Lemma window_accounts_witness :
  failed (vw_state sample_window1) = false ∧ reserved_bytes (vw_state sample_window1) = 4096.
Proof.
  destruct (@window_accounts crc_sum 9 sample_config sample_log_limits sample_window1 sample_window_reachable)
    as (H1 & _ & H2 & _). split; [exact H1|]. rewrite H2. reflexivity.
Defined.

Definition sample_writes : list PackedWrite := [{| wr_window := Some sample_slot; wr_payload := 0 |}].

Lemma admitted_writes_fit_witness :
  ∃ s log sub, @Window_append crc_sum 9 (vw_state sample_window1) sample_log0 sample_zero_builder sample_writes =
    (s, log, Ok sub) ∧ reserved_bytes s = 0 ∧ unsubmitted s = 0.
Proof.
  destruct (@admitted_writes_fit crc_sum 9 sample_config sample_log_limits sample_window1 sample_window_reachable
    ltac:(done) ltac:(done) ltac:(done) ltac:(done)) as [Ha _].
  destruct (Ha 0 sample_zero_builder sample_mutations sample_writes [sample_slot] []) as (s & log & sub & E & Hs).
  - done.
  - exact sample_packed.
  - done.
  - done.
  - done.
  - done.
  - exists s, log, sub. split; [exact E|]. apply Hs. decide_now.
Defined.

◆ EXERCISE DIRECTIONS
Transcribe the whole listing with nothing added or left out.

◆ SOLUTION TO THIS PROBLEM
Lemma window_accounts_witness :
  failed (vw_state sample_window1) = false ∧ reserved_bytes (vw_state sample_window1) = 4096.
Proof.
  destruct (@window_accounts crc_sum 9 sample_config sample_log_limits sample_window1 sample_window_reachable)
    as (H1 & _ & H2 & _). split; [exact H1|]. rewrite H2. reflexivity.
Defined.

Definition sample_writes : list PackedWrite := [{| wr_window := Some sample_slot; wr_payload := 0 |}].

Lemma admitted_writes_fit_witness :
  ∃ s log sub, @Window_append crc_sum 9 (vw_state sample_window1) sample_log0 sample_zero_builder sample_writes =
    (s, log, Ok sub) ∧ reserved_bytes s = 0 ∧ unsubmitted s = 0.
Proof.
  destruct (@admitted_writes_fit crc_sum 9 sample_config sample_log_limits sample_window1 sample_window_reachable
    ltac:(done) ltac:(done) ltac:(done) ltac:(done)) as [Ha _].
  destruct (Ha 0 sample_zero_builder sample_mutations sample_writes [sample_slot] []) as (s & log & sub & E & Hs).
  - done.
  - exact sample_packed.
  - done.
  - done.
  - done.
  - done.
  - exists s, log, sub. split; [exact E|]. apply Hs. decide_now.
Defined.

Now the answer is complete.